The conversational nature of cognitive search has obvious conversational AI implications. This AI variety involves the gamut of NLP technologies, including natural language generation, querying, and understanding. Synthesizing these technologies results in a “system-led conversation with the individual so that they may start off with a question, and, through a process of disambiguating their question, get an answer,” Potter noted. “That’s really an element of a conversation.” Contextualizing an individual’s questions with his or her attributes and interests is critical to these conversational interactions. According to Burnett, the capacity for intelligent search platforms to comprehend the overarching context of questions enables users to “find something interesting and drill down into more details.”
The notion of collective intelligence is pivotal for determining user context and allowing systems to guide conversations along inquirers’ interests. “Where you’re really going to start seeing the value is in this idea of leveraging what everybody else is doing around you because that collective intelligence is adding increasingly valuable context that actually increases the hit rate,” Potter said. In addition to guiding individual searches or questions into conversations, conversational AI makes the need for detailed responses via formal queries obsolete. “The idea is to get away from programming languages and get computers’ input for search using techniques that are easier for people,” Pingali noted.
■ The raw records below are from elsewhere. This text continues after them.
(* ===== verification/MemPool.v ===== *)
(** * The memory pool: [mycache/src/mem/minipwr_mem_pool.c]

    The pool hands out blocks of 8-byte units from nodes of 4096 bytes; a node
    has a bitmap of its units and sits in a red-black tree ordered by address.
    Addresses are integers, 0 is [NULL]; the [rb_node] embedded in a node is the
    cell of [RbTree.v] at the node's location.  What [malloc] and
    [posix_memalign] return is an argument of the operations. *)

From S2P Require Import Prelude Bitmap RbTree RbInsert RbErase.

(** ** Definitions *)
Definition DIV_ROUND_UP_FOR_8BYTES (n : Z) : Z := Z.shiftr (n + 7) 3.
Definition MEM_BITMAP_SIZE : Z := 8.
Definition MEM_NODE_ALLOC_BLOCK : Z := 1024.
Definition MEM_NODE_BODY_SIZE : Z := Z.shiftl MEM_NODE_ALLOC_BLOCK 2.
(** [sizeof(minipwr_mem_node_t)]: the [rb_node], the bitmap and [preal]. *)
Definition MEM_NODE_SIZE : Z := 24 + 8 * MEM_BITMAP_SIZE + 8.

Record mem_node : Type := MemNode { bitmap_t : list Z; preal : Z }.

Record mem_pool : Type := MemPool {
  current_series_node : ptr;
  latest_free_node : ptr;
  current_series_ptr : Z;
  latest_free_ptr : Z;
  pool_total_size : Z;
  pool_left_series_size : Z;
  pool_node_nb : Z;
  rbroot : rb_tree;
  mnodes : gmap loc mem_node
}.

(** What the allocator gives to a new node: its location, the contents of its
    bitmap, the address of its body. *)
Record node_alloc : Type := NodeAlloc { na_node : option loc; na_junk : list Z; na_body : option Z }.

Definition node_at (data : gmap loc mem_node) (p : ptr) : outcome mem_node :=
  match p with
  | Addr l => match data !! l with Some n => Ret n | None => Stuck end
  | _ => Stuck
  end.

Definition minipwr_init_mem_node (r : node_alloc) (data : gmap loc mem_node) : outcome (ptr * gmap loc mem_node) :=
  match na_node r, na_body r with
  | Some l, Some a =>
      let! bm := bm_zero true (na_junk r) (MEM_BITMAP_SIZE * BITS_PER_LONG) in
      Ret (Addr l, <[l := MemNode bm a]> data)
  | _, _ => Ret (Null, data)
  end.

Definition search_step (s : rb_tree) (data : gmap loc mem_node) (pindex : Z) (node : ptr) : outcome (ptr + ptr) :=
  let! b := truth node in
  if b : bool then
    let! this := node_at data node in
    if pindex <? preal this then let! c := get_child s node Lft in Ret (inl c)
    else if preal this + MEM_NODE_BODY_SIZE <? pindex then let! c := get_child s node Rgt in Ret (inl c)
    else Ret (inr node)
  else Ret (inr Null).

Definition minipwr_mem_node_search (s : rb_tree) (data : gmap loc mem_node) (pindex : Z) : outcome ptr :=
  loop (S (S (size (nodes s)))) (search_step s data pindex) (root s).

(** [inr None]: the node overlaps one of the tree and is not inserted. *)
Definition insert_descend (s : rb_tree) (data : gmap loc mem_node) (me : mem_node) (st : ptr * side * ptr)
    : outcome (ptr * side * ptr + option (ptr * side)) :=
  let '(parent, d, new) := st in
  let! b := truth new in
  if b : bool then
    let! this := node_at data new in
    if preal me <? preal this then let! c := get_child s new Lft in Ret (inl (new, Lft, c))
    else if preal this + MEM_NODE_BODY_SIZE <? preal me then let! c := get_child s new Rgt in Ret (inl (new, Rgt, c))
    else Ret (inr None)
  else Ret (inr (Some (parent, d))).

Definition minipwr_mem_node_insert (s : rb_tree) (data : gmap loc mem_node) (l : loc) : outcome (Z * rb_tree) :=
  let! me := node_at data (Addr l) in
  let! r := loop (S (S (size (nodes s)))) (insert_descend s data me) (Null, Lft, root s) in
  match r with
  | None => Ret (0, s)
  | Some (parent, d) =>
      let! s := rb_link_node s l parent d in
      let! s := rb_insert_color s (Addr l) in
      Ret (1, s)
  end.

Definition minipwr_mem_node_del (s : rb_tree) (data : gmap loc mem_node) (pindex : Z)
    : outcome (rb_tree * gmap loc mem_node) :=
  let! p := minipwr_mem_node_search s data pindex in
  match p with
  | Addr l => let! s := rb_erase s (Addr l) in Ret (s, delete l data)
  | _ => Ret (s, data)
  end.

(** [minipwr_create_pool]: the allocator gives [allocs] one after the other;
    [mem] is whether the pool itself could be allocated (the code does not
    check), [lock] whether [pthread_spin_init] fails.  The fields set with the
    first node are indeterminate before. *)
Definition create_step (num : Z) (st : Z * list node_alloc * mem_pool)
    : outcome (Z * list node_alloc * mem_pool + bool * mem_pool) :=
  let '(i, allocs, p) := st in
  if i <? num then
    match allocs with
    | [] => Ret (inr (false, p))
    | r :: allocs =>
        let! x := minipwr_init_mem_node r (mnodes p) in
        let '(pnode, data) := x in
        match pnode with
        | Addr l =>
            let! y := minipwr_mem_node_insert (rbroot p) data l in
            let '(_, s) := y in
            let! n := node_at data pnode in
            Ret (inl (i + 1, allocs,
              if bool_decide (i = 0)
              then MemPool pnode pnode (preal n) (preal n) (pool_total_size p) (pool_left_series_size p)
                     (pool_node_nb p) s data
              else MemPool (current_series_node p) (latest_free_node p) (current_series_ptr p) (latest_free_ptr p)
                     (pool_total_size p) (pool_left_series_size p) (pool_node_nb p) s data))
        | _ => Ret (inr (false, p))
        end
    end
  else Ret (inr (true, p)).

Definition create_nodes (allocs : list node_alloc) (num : Z) (p : mem_pool) : outcome (bool * mem_pool) :=
  loop (S (Z.to_nat num)) (create_step num) (0, allocs, p).

Definition minipwr_create_pool (num : Z) (mem : bool) (lock : bool) (allocs : list node_alloc)
    : outcome (Z * option mem_pool) :=
  if num <=? 0 then Ret (-1, None)
  else if mem then
    let! total := in_s32 (num * MEM_NODE_BODY_SIZE) in
    let! st := create_nodes allocs num (MemPool Junk Junk 0 0 total total num (RbTree Null ∅) ∅) in
    let '(ok, p) := st in
    if ok : bool then Ret (if lock then -1 else 0, Some p) else Ret (-1, Some p)
  else Stuck.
The cognitive computing underpinnings for conversational interactions with search systems are as broad as this discipline itself. Rapidly parsing natural language questions for apposite search answers involves a variety of approaches. “It’s speech recognition, taxonomies, entity extraction, rule-based processing, reductions, and machine learning,” Aasman said. “It’s a mix of statistic and non-statistic approaches—because you care about what you’re solving; you don’t really care what solves it.” These are some of the plentiful approaches involved in intelligent search:
♦ Deep neural networks: These machine learning models epitomize the statistical method Aasman referenced. “Word embeddings started in 2012. Now, we’re coming up to the transformer models like BERT which are the current state of the art in machine learning,” Welsh said.
♦ Symbolic reasoning: This form of AI exemplifies its non-statistical side and is predicated on defining taxonomies, employing ontologies, and arraying information on knowledge graphs for intelligent reasoning (as opposed to learning) with rules.
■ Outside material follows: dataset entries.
(** The result of an encoder: its value, [iBufferLen] and the memory. *)
Definition Field_Encode (f : bin_field) (mem : list Z) (szBuffer : option Z) (iBufferLen : Z)
    : outcome (Z * Z * list Z) :=
  if bool_decide (szBuffer = None) || (iBufferLen <? 0) then Ret (Err_BinMsg_Param, iBufferLen, mem)
  else
    let '(iRet, clsBuffer) := AttachBuffer CBufferManage szBuffer iBufferLen in
    if bool_decide (iRet ≠ 0) then Ret (Err_BinMsg_Param, iBufferLen, mem)
    else
      let! r := PutString_buf host_le mem clsBuffer (c_str (m_strName f)) (s32 (strlen (m_strName f))) in
      let '(iRet, _, mem, clsBuffer) := r in
      if bool_decide (iRet ≠ 0) then Ret (Err_BinMsg_NoEnough, 0, mem)
      else
        let! r := PutString_buf host_le mem clsBuffer (c_str (m_strValue f)) (s32 (strlen (m_strValue f))) in
        let '(iRet, _, mem, clsBuffer) := r in
        if bool_decide (iRet ≠ 0) then Ret (Err_BinMsg_NoEnough, 0, mem)
        else Ret (0, s32 (strlen (m_strValue f) + 4 + strlen (m_strName f) + 4), mem).

(** [std::string(p, n)]. *)
Definition string_at (mem : list Z) (p : option (option Z)) (n : Z) : outcome (list Z) :=
  match p with
  | Some (Some p) => load_bytes mem p (Z.to_nat n)
  | _ => Stuck
  end.

Definition Field_Decode (f : bin_field) (mem : list Z) (szBuffer : option Z) (iBufferLen : Z)
    : outcome (Z * bin_field) :=
  if bool_decide (szBuffer = None) || (iBufferLen <=? 0) then Ret (Err_BinMsg_Param, f)
  else
    let '(iRet, clsBuffer) := AttachBuffer CBufferManage szBuffer iBufferLen in
    if bool_decide (iRet ≠ 0) then Ret (Err_BinMsg_Param, f)
    else
      let! r := GetString_ref host_le mem clsBuffer (Some None) 0 in
      let '(iRet, szBufferRow, iFieldLength, clsBuffer) := r in
      if bool_decide (iRet ≠ 0) then Ret (Err_BinMsg_FieldDecode, f)
      else
        let! name := string_at mem szBufferRow iFieldLength in
        let f := CBinMsgField name (m_strValue f) in
        let! r := GetString_ref host_le mem clsBuffer szBufferRow iFieldLength in
        let '(iRet, szBufferRow, iFieldLength, clsBuffer) := r in
        if bool_decide (iRet ≠ 0) then Ret (Err_BinMsg_FieldDecode, f)
        else
          let! value := string_at mem szBufferRow iFieldLength in
          Ret (0, CBinMsgField (m_strName f) value).

(** The loop of both encoders over [num] items, from offset [start]; the
    second component of a successful result is the length reached. *)
Definition encode_step {A} (enc : A → list Z → option Z → Z → outcome (Z * Z * list Z))
    (items : list A) (num szBuffer iBufferLen : Z) (st : Z * Z * list Z)
    : outcome (Z * Z * list Z + Z * Z * list Z) :=
  let '(i, iRowLen, mem) := st in
  if i <? num then
    let! n := in_s32 (iBufferLen - iRowLen) in
    let iTemp := s32 (n - 4) in
    if iTemp <=? 0 then Ret (inr (Err_BinMsg_NoEnough, 0, mem))
    else
      let! item := aget items i in
      let! r := enc item mem (Some (szBuffer + 4 + iRowLen)) iTemp in
      let '(iRet, iTemp, mem) := r in
      if bool_decide (iRet ≠ 0) then Ret (inr (Err_BinMsg_NoEnough, 0, mem))
      else
        let! mem := write_int host_le mem (szBuffer + iRowLen) iTemp in
        Ret (inl (i + 1, s32 (iRowLen + iTemp + 4), mem))
  else Ret (inr (0, iRowLen, mem)).

Definition encode_items {A} (enc : A → list Z → option Z → Z → outcome (Z * Z * list Z))
    (items : list A) (num : Z) (mem : list Z) (szBuffer iBufferLen start : Z) : outcome (Z * Z * list Z) :=
  loop (S (Z.to_nat num)) (encode_step enc items num szBuffer iBufferLen) (0, start, mem).

(** The loop of both decoders: strings are taken until one is refused; every
    turn moves the offset by at least four. *)
Definition decode_step {A C} (dec : list Z → option Z → Z → outcome (Z * A)) (add : C → A → outcome C) (err : Z)
    (mem : list Z) (st : buffer_manage * option Z * Z * bool * C)
    : outcome (buffer_manage * option Z * Z * bool * C + Z * C) :=
  let '(clsBuffer, szBufferRow, iRowLength, flag, c) := st in
  let! r := GetString_ref host_le mem clsBuffer (Some szBufferRow) iRowLength in
  let '(iRet, szBufferRow, iRowLength, clsBuffer) := r in
  match szBufferRow with
  | Some szBufferRow =>
      if bool_decide (iRet = 0) then
        let! d := dec mem szBufferRow iRowLength in
        let '(iRet, item) := d in
        if bool_decide (iRet ≠ 0) then Ret (inr (err, c))
        else
          let! c := add c item in
          Ret (inl (clsBuffer, szBufferRow, iRowLength, true, c))
      else Ret (inr (if flag : bool then 0 else err, c))
  | None => Stuck
  end.

Definition decode_items {A C} (dec : list Z → option Z → Z → outcome (Z * A)) (add : C → A → outcome C) (err : Z)
    (mem : list Z) (clsBuffer : buffer_manage) (c : C) : outcome (Z * C) :=
  loop (S (Z.to_nat (m_iBufferLen clsBuffer))) (decode_step dec add err mem) (clsBuffer, None, 0, false, c).

(** *** Rows *)
Definition AddField (r : bin_row) (clsField : bin_field) : outcome bin_row :=
  let! n := in_s32 (m_iFieldNum r + 1) in
  Ret (CBinMsgRow (m_vecField r ++ [clsField]) n (m_iReadField r)).

Definition GetFieldNum (r : bin_row) : Z := m_iFieldNum r.

Definition Row_Encode (r : bin_row) (mem : list Z) (szBuffer : option Z) (iBufferLen : Z)
    : outcome (Z * Z * list Z) :=
  match szBuffer with
  | None => Ret (Err_BinMsg_Param, iBufferLen, mem)
  | Some p =>
      if iBufferLen <? 0 then Ret (Err_BinMsg_Param, iBufferLen, mem)
      else encode_items Field_Encode (m_vecField r) (GetFieldNum r) mem p iBufferLen 0
  end.

Definition Row_Decode (r : bin_row) (mem : list Z) (szBuffer : option Z) (iBufferLen : Z)
    : outcome (Z * bin_row) :=
  if bool_decide (szBuffer = None) || (iBufferLen <=? 0) then Ret (Err_BinMsg_Param, r)
  else
    let '(iRet, clsBuffer) := AttachBuffer CBufferManage szBuffer iBufferLen in
    if bool_decide (iRet ≠ 0) then Ret (Err_BinMsg_Param, r)
    else decode_items (Field_Decode new_field) AddField Err_BinMsg_FieldDecode mem clsBuffer r.

(** *** Records *)
Definition AddRow (r : bin_record) (clsRow : bin_row) : outcome bin_record :=
  let! n := in_s32 (m_iRowNum r + 1) in
  Ret (CBinMsgRecord (m_vecRow r ++ [clsRow]) n (m_iReadRow r)).

Definition GetRowNum (r : bin_record) : Z := m_iRowNum r.

Definition Record_Encode (r : bin_record) (mem : list Z) (szBuffer : option Z) (iBufferLen : Z)
    : outcome (Z * Z * list Z) :=
  match szBuffer with
  | None => Ret (Err_BinMsg_Param, iBufferLen, mem)
  | Some p =>
      if iBufferLen <? 0 then Ret (Err_BinMsg_Param, iBufferLen, mem)
      else
        let! e := encode_items Row_Encode (m_vecRow r) (GetRowNum r) mem p iBufferLen 4 in
        let '(iRet, iRecLen, mem) := e in
        if bool_decide (iRet ≠ 0) then Ret (iRet, iRecLen, mem)
        else
          let! mem := write_int host_le mem p iRecLen in
          Ret (0, iRecLen, mem)
  end.

(** The length in front of the record is skipped. *)
Definition Record_Decode (r : bin_record) (mem : list Z) (szBuffer : option Z) (iBufferLen : Z)
    : outcome (Z * bin_record) :=
  match szBuffer with
  | None => Ret (Err_BinMsg_Param, r)
  | Some p =>
      if iBufferLen <? 4 then Ret (Err_BinMsg_Param, r)
      else
        let '(iRet, clsBuffer) := AttachBuffer CBufferManage (Some (p + 4)) (s32 (iBufferLen - 4)) in
        if bool_decide (iRet ≠ 0) then Ret (Err_BinMsg_Param, r)
        else decode_items (Row_Decode new_row) AddRow Err_BinMsg_RowDecode mem clsBuffer r
  end.
End codec.

(** *** Sizes *)
Definition Field_GetSize (f : bin_field) : Z := s32 (strlen (m_strName f) + 4 + strlen (m_strValue f) + 4).

(** [iRowSize += iTemp + sizeof(int)] over the items. *)
Definition add_sizes {A} (size_of : A → Z) (items : list A) (num start : Z) : outcome Z :=
  for_range 0 num (λ i n, let! it := aget items i in Ret (s32 (n + (size_of it + 4)))) start.

Definition Row_GetSize (r : bin_row) : outcome Z := add_sizes Field_GetSize (m_vecField r) (GetFieldNum r) 0.

Definition Record_GetSize (r : bin_record) : outcome Z :=
  for_range 0 (GetRowNum r) (λ i n,
    let! it := aget (m_vecRow r) i in
    let! size := Row_GetSize it in
    Ret (s32 (n + (size + 4)))) 4.

(** *** Access to the fields of a row *)

(** The first position with the name. *)
Fixpoint position (strName : list Z) (l : list bin_field) : option nat :=
  match l with
  | [] => None
  | f :: l => if bool_decide (m_strName f = strName) then Some O else S <$> position strName l
  end.

(** A pointer to a field of the row is its position. *)
Definition GetField_at (r : bin_row) (iIndex : Z) : option Z :=
  let iFieldNum := s32 (Z.of_nat (length (m_vecField r))) in
  if (iIndex <? 0) || (iFieldNum <=? iIndex) then None else Some iIndex.

Definition GetNextField (r : bin_row) : outcome (option Z * bin_row) :=
  match GetField_at r (m_iReadField r) with
  | None => Ret (None, r)
  | Some pField =>
      let! n := in_s32 (m_iReadField r + 1) in
      Ret (Some pField, CBinMsgRow (m_vecField r) (m_iFieldNum r) n)
  end.

Definition GetField (r : bin_row) (strName : list Z) : list Z :=
  match position strName (m_vecField r) with
  | None => []
  | Some i => match m_vecField r !! i with Some f => m_strValue f | None => [] end
  end.

Definition FindField (r : bin_row) (strName : list Z) : Z :=
  match position strName (m_vecField r) with Some _ => 1 | None => 0 end.

Definition SetField_str (r : bin_row) (strName strValue : list Z) : bin_row :=
  match position strName (m_vecField r) with
  | None => r
  | Some i => CBinMsgRow (alter (λ f, CBinMsgField (m_strName f) strValue) i (m_vecField r)) (m_iFieldNum r) (m_iReadField r)
  end.

Definition GetRow (r : bin_record) (iIndex : Z) : option Z :=
  let iRowNum := s32 (Z.of_nat (length (m_vecRow r))) in
  if (iIndex <? 0) || (iRowNum <=? iIndex) then None else Some iIndex.

Definition GetNextRow (r : bin_record) : outcome (option Z * bin_record) :=
  match GetRow r (m_iReadRow r) with
  | None => Ret (None, r)
  | Some pRow =>
      let! n := in_s32 (m_iReadRow r + 1) in
      Ret (Some pRow, CBinMsgRecord (m_vecRow r) (m_iRowNum r) n)
  end.

(** A [char] as a null-terminated string. *)
Definition char_str (cValue : Z) : list Z := if bool_decide (cValue = 0) then [] else [cValue].

Definition AddField_str (r : bin_row) (strName strValue : list Z) : outcome bin_row :=
  AddField r (CBinMsgField strName strValue).
Definition AddField_char (r : bin_row) (strName : list Z) (cValue : Z) : outcome bin_row :=
  AddField r (CBinMsgField strName (char_str cValue)).
Definition AddField_int32 (r : bin_row) (strName : list Z) (iValue : Z) : outcome bin_row :=
  AddField r (CBinMsgField strName (print_dec iValue)).
Definition AddField_uint32 (r : bin_row) (strName : list Z) (ulValue : Z) : outcome bin_row :=
  AddField r (CBinMsgField strName (print_dec ulValue)).
Definition AddField_int64 (r : bin_row) (strName : list Z) (llValue : Z) : outcome bin_row :=
  AddField r (CBinMsgField strName (print_dec llValue)).
Definition AddField_uint64 (r : bin_row) (strName : list Z) (ullValue : Z) : outcome bin_row :=
  AddField r (CBinMsgField strName (print_dec ullValue)).

Definition SetField_char (r : bin_row) (strName : list Z) (cValue : Z) : bin_row :=
  SetField_str r strName (char_str cValue).
Definition SetField_int32 (r : bin_row) (strName : list Z) (iValue : Z) : bin_row :=
  SetField_str r strName (print_dec iValue).
Definition SetField_uint32 (r : bin_row) (strName : list Z) (ulValue : Z) : bin_row :=
  SetField_str r strName (print_dec ulValue).
Definition SetField_int64 (r : bin_row) (strName : list Z) (llValue : Z) : bin_row :=
  SetField_str r strName (print_dec llValue).
Definition SetField_uint64 (r : bin_row) (strName : list Z) (ullValue : Z) : bin_row :=
  SetField_str r strName (print_dec ullValue).

(** ** Specification *)

(** The fields of a row that can be looked up, and its well-formedness. *)
Definition row_of (l : list bin_field) : bin_row := CBinMsgRow l (Z.of_nat (length l)) 0.
Definition record_of (l : list bin_row) : bin_record := CBinMsgRecord l (Z.of_nat (length l)) 0.

(** Items behind their lengths. *)
Definition wire_items {A} (w : A → list Z) (l : list A) : list Z := concat (map (λ a, wire_str (w a)) l).

(** What the row and record codecs need of the codec of their items. *)
Class Message (A : Type) : Type := {
  wire : A → list Z;
  msg_ok : A → Prop;
  reset : A → A;
  msg_encode : bool → A → list Z → option Z → Z → outcome (Z * Z * list Z);
  msg_decode : bool → list Z → option Z → Z → outcome (Z * A)
}.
♦ Neuro-symbolic AI: This approach blends AI’s statistical and non-statistical foundations to deliver concrete knowledge for reasoning with the pattern detection prowess of “a purely learned perspective to give a richer understanding and semantic understanding of language,” Welsh explained.
♦ Computational linguistics: This discipline enables cognitive search systems to “choose the right words to articulate findings properly,” Burnett said. “It describes the patterns that have been detected, but in a way that contextualizes them so the reader will understand and get the meaning without looking through lots and lots of graphs, which may be confusing.”
♦ Bots: Software agents can serve as an interface for user interactions or provide back-end analysis of data for searches in what Aasman referred to as “reductions.” “We use bot techniques to analyze what’s being said,” Aasman commented. “We analyze the questions asked and the answers given, and we try to simplify it so it’s easier to do analytics on it.”